_Work to be completed:_ From the entries below, copy every line holding the word "third".

[Saved entries]
Definition digit (d : Z) : ascii :=
  if d <? 10 then ascii_of_nat (48 + Z.to_nat d)
  else ascii_of_nat (87 + Z.to_nat d).

Fixpoint digits (fuel : nat) (n : Z) (acc : string) : string :=
  match fuel with
  | O => acc
  | S fuel' =>
      let acc' := String (digit (n mod 36)) acc in
      if n / 36 =? 0 then acc' else digits fuel' (n / 36) acc'
  end.

(** [n.toString(36)] for an integer [n]. *)
Definition toString (n : Z) : string :=
  if n <? 0
  then String "-" (digits (S (Z.to_nat (Z.log2 (- n)))) (- n) "")
  else digits (S (Z.to_nat (Z.log2 n))) n "".

End Base36.

Module Setup.

Import Languages.

(** The table of MultiLanguageDashboard. *)
Definition LANGUAGES : list language :=
  common
  ++ [ {| code := "ar"; name := "Arabic"; flag := "🇸🇦" |};
       {| code := "hi"; name := "Hindi"; flag := "🇮🇳" |};
       {| code := "ur"; name := "Urdu"; flag := "🇵🇰" |} ].

Definition getLanguageName : value -> value := name_in LANGUAGES.
Definition getLanguageFlag : value -> value := flag_in LANGUAGES.

(** The cells of the component that joining and the roster touch, next to
    those of [Dashboard.state]. *)
Record state : Type := {
  page : Dashboard.state;
  roomCode : string;
  userLanguage : string;
  listenLanguage : string;
  showLanguageSetup : bool;
  speakers : list obj
}.

(** [addNotification(n)]. *)
Definition addNotification (n : obj) (s : state) : state := {|
  page := {| Dashboard.messages := Dashboard.messages (page s);
             Dashboard.isInRoom := Dashboard.isInRoom (page s);
             Dashboard.notifications := Dashboard.notifications (page s) ++ [n] |};
  roomCode := roomCode s;
  userLanguage := userLanguage s;
  listenLanguage := listenLanguage s;
  showLanguageSetup := showLanguageSetup s;
  speakers := speakers s
|}.

Definition toast (kind : string) (title : option string) (message : string)
  : obj :=
  [("type", VStr kind)]
  ++ match title with Some t => [("title", VStr t)] | None => [] end
  ++ [("message", VStr message);
      ("duration", VNum (inject_Z 3000));
      ("autoDismiss", VBool true)].

(** [setupLanguages()]. *)
Definition setupLanguages (s : state) : state :=
  if negb (truthy (VStr (userLanguage s)))
     || negb (truthy (VStr (listenLanguage s)))
  then
    addNotification
      (toast "error" None
         "Please select both your speaking and listening languages") s
  else
    addNotification
      (toast "success" None
         ("Languages set: Speaking "
          ++ Dashboard.text_of (getLanguageName (VStr (userLanguage s)))
          ++ ", Listening "
          ++ Dashboard.text_of (getLanguageName (VStr (listenLanguage s)))))
      {| page := page s;
         roomCode := roomCode s;
         userLanguage := userLanguage s;
         listenLanguage := listenLanguage s;
         showLanguageSetup := false;
         speakers := speakers s |}.

(** [joinRoom()], called at the time [now].  The function reads the cells
    of the render it was built in: the notification names the room code of
    that render, also when a new one has just been set. *)
Definition joinRoom (now : Z) (s : state) : state :=
  let s1 :=
    if trim_is_empty (roomCode s)
    then {| page := page s;
            roomCode := "room-" ++ Base36.toString now;
            userLanguage := userLanguage s;
            listenLanguage := listenLanguage s;
            showLanguageSetup := showLanguageSetup s;
            speakers := speakers s |}
    else s in
  if negb (truthy (VStr (userLanguage s)))
  then
    addNotification
      (toast "error" (Some "Language Required")
         "Please select your language first") s1
  else
    addNotification
      (toast "success" (Some "Joined Room")
         ("Connected to room: " ++ roomCode s))
      {| page := {| Dashboard.messages := Dashboard.messages (page s1);
                    Dashboard.isInRoom := true;
                    Dashboard.notifications := Dashboard.notifications (page s1) |};
         roomCode := roomCode s1;
         userLanguage := userLanguage s1;
         listenLanguage := listenLanguage s1;
         showLanguageSetup := false;
         speakers := speakers s1 |}.

(** The button of the set-up screen: [setupLanguages(); joinRoom();]. *)
Definition startChat (now : Z) (s : state) : state :=
  joinRoom now (setupLanguages s).

(** The arguments the component hands to the hook. *)
Definition hook_props (user : option string) (s : state) : Hook.props :=
  {| Hook.roomId := if Dashboard.isInRoom (page s) then VStr (roomCode s)
                    else VNull;
     Hook.userId := Dashboard.me user;
     Hook.userLanguage := VStr (userLanguage s) |}.

(** The callback of [roomUsers.map] in the third effect. *)
Definition speaker (u : obj) : obj :=
  [("id", get "user_id" u);
   ("name", get "user_id" u);
   ("language", get "language" u);
   ("isActive", VBool true)].

(** The third effect, run when the hook's [roomUsers] has changed. *)
Definition speakers_effect (roomUsers : list obj) (s : state) : state :=
  match roomUsers with
  | [] => s
  | _ :: _ =>
      {| page := page s;
         roomCode := roomCode s;
         userLanguage := userLanguage s;
         listenLanguage := listenLanguage s;
         showLanguageSetup := showLanguageSetup s;
         speakers := map speaker roomUsers |}
  end.

(** The head count of the header: [speakers.length + 1]. *)
Definition head_count (s : state) : nat := List.length (speakers s) + 1.

(** The only view the component can return. *)
Inductive view : Type := SetupScreen.

(** What rendering the component comes to.  With the set-up screen hidden
    the component builds the room view, in which it passes [latency] and
    [reconnectAttempts] to ConnectionStatus; neither identifier is declared
    in the component or its module, so reading them throws
    ReferenceError. *)
Definition render (s : state) : Hook.completion view :=
  if showLanguageSetup s then Hook.Returns SetupScreen
  else Hook.Throws "ReferenceError".

End Setup.

(* ------------------------------------------------------------------ *)
(** ** The rest of SimpleMultiLanguageDashboard *)
(* ------------------------------------------------------------------ *)

Module SimplePage.

Import Languages.

(** The table of SimpleMultiLanguageDashboard. *)
Definition LANGUAGES : list language := common.

Definition getLanguageName : value -> value := name_in LANGUAGES.
Definition getLanguageFlag : value -> value := flag_in LANGUAGES.

Record state : Type := {
  roomId : string;
  userId : string;
  userLanguage : string;
  isSetup : bool;
  messageText : string
}.

(** [handleJoinRoom()]. *)
Definition handleJoinRoom (s : state) : state :=
  if negb (truthy (VStr (roomId s))) || negb (truthy (VStr (userId s)))
     || negb (truthy (VStr (userLanguage s)))
  then s
  else {| roomId := roomId s;
          userId := userId s;
          userLanguage := userLanguage s;
          isSetup := true;
          messageText := messageText s |}.

(** The arguments the component hands to the hook. *)
Definition hook_props (s : state) : Hook.props :=
  {| Hook.roomId := if isSetup s then VStr (roomId s) else VNull;
     Hook.userId := VStr (userId s);
     Hook.userLanguage := VStr (userLanguage s) |}.

(** [handleSendMessage(e)]: the answer of [sendMessage] is not looked at;
    when [sendMessage] throws, the input is not emptied. *)
Definition handleSendMessage (r : Hook.readyState) (c : Hook.clock)
  (sh : state * Hook.state)
  : Hook.completion unit * (state * Hook.state) :=
  let (s, h) := sh in
  if trim_is_empty (messageText s) then (Hook.Returns tt, (s, h))
  else
    let (done, h') := Hook.sendMessage r c (VStr (messageText s)) h in
    match done with
    | Hook.Throws name => (Hook.Throws name, (s, h'))
    | Hook.Returns _ =>
        (Hook.Returns tt,
         ({| roomId := roomId s;
             userId := userId s;
             userLanguage := userLanguage s;
             isSetup := isSetup s;
             messageText := "" |}, h'))
    end.

End SimplePage.

(* ------------------------------------------------------------------ *)
(** ** utils/helpers.js *)
(* ------------------------------------------------------------------ *)

Module Utils.

(** A JavaScript string as the sequence of its UTF-16 code units, which is
    what [length], [substring], [split('')] and [charCodeAt] count in. *)
Definition text : Type := list Z.

(** The three code units of ['...']. *)
Definition dots : text := [46; 46; 46].

(** [utils.truncate(text, maxLength)] for an integer [maxLength];
    [substring(0, n)] takes nothing for a negative [n]. *)
Definition truncate (t : text) (maxLength : Z) : text :=
  if Z.of_nat (List.length t) <=? maxLength then t
  else firstn (Z.to_nat maxLength) t ++ dots.

(** The default of the second parameter. *)
Definition truncate_default (t : text) : text := truncate t 100.

(** [ToInt32]: the signed 32-bit integer congruent to [z]. *)
Definition ToInt32 (z : Z) : Z := (z + 2 ^ 31) mod 2 ^ 32 - 2 ^ 31.

(** [a << 5]. *)
Definition shl5 (a : Z) : Z := ToInt32 (ToInt32 a * 32).

(** The callback of [reduce] in [getSpeakerColor], [b] being the code unit
    [b.charCodeAt(0)]:
    [a = ((a << 5) - a) + b.charCodeAt(0); return a & a]. *)
Definition mix (a : Z) (b : Z) : Z := ToInt32 ((shl5 a - a) + b).

Definition hash (speakerId : text) : Z := fold_left mix speakerId 0.

Definition colors : list string :=
  ["from-blue-600 to-blue-700";
   "from-purple-600 to-purple-700";
   "from-green-600 to-green-700";
   "from-red-600 to-red-700";
   "from-yellow-600 to-yellow-700";
   "from-indigo-600 to-indigo-700"].

(** [utils.getSpeakerColor(speakerId)]: [colors[Math.abs(hash) % 6]], which
    is undefined when there is no such element. *)
Definition getSpeakerColor (speakerId : text) : option string :=
  nth_error colors
    (Z.to_nat (Z.abs (hash speakerId) mod Z.of_nat (List.length colors))).

(** The polynomial of base 31 over the code units, without wrap-around. *)
Definition polynomial (speakerId : text) : Z :=
  fold_left (fun a b => 31 * a + b) speakerId 0.

End Utils.

(* ------------------------------------------------------------------ *)
(** ** utils/websocket.js: class VoiceWebSocket *)
(* ------------------------------------------------------------------ *)

Module VoiceWebSocket.

(** The fields of the object the methods touch, and what it did to the
    outside: sockets constructed, frames handed to [send], sockets on which
    [close] was called, delays handed to [setTimeout]. *)
Record state : Type := {
  ws : option nat;
  reconnectAttempts : Z;
  created : nat;
  sent : list (nat * obj);
  closed : list nat;
  timers : list Z
}.

Definition maxReconnectAttempts : Z := 5.
Definition reconnectInterval : Z := 1000.

(** The state after the constructor. *)
Definition init : state := {|
  ws := None; reconnectAttempts := 0; created := 0;
  sent := []; closed := []; timers := []
|}.

(** [connect()]: a socket is constructed and kept in [this.ws]. *)
Definition connect (s : state) : state := {|
  ws := Some (created s);
  reconnectAttempts := reconnectAttempts s;
  created := S (created s);
  sent := sent s;
  closed := closed s;
  timers := timers s
|}.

_Task answer:_
(** The callback of [roomUsers.map] in the third effect. *)
(** The third effect, run when the hook's [roomUsers] has changed. *)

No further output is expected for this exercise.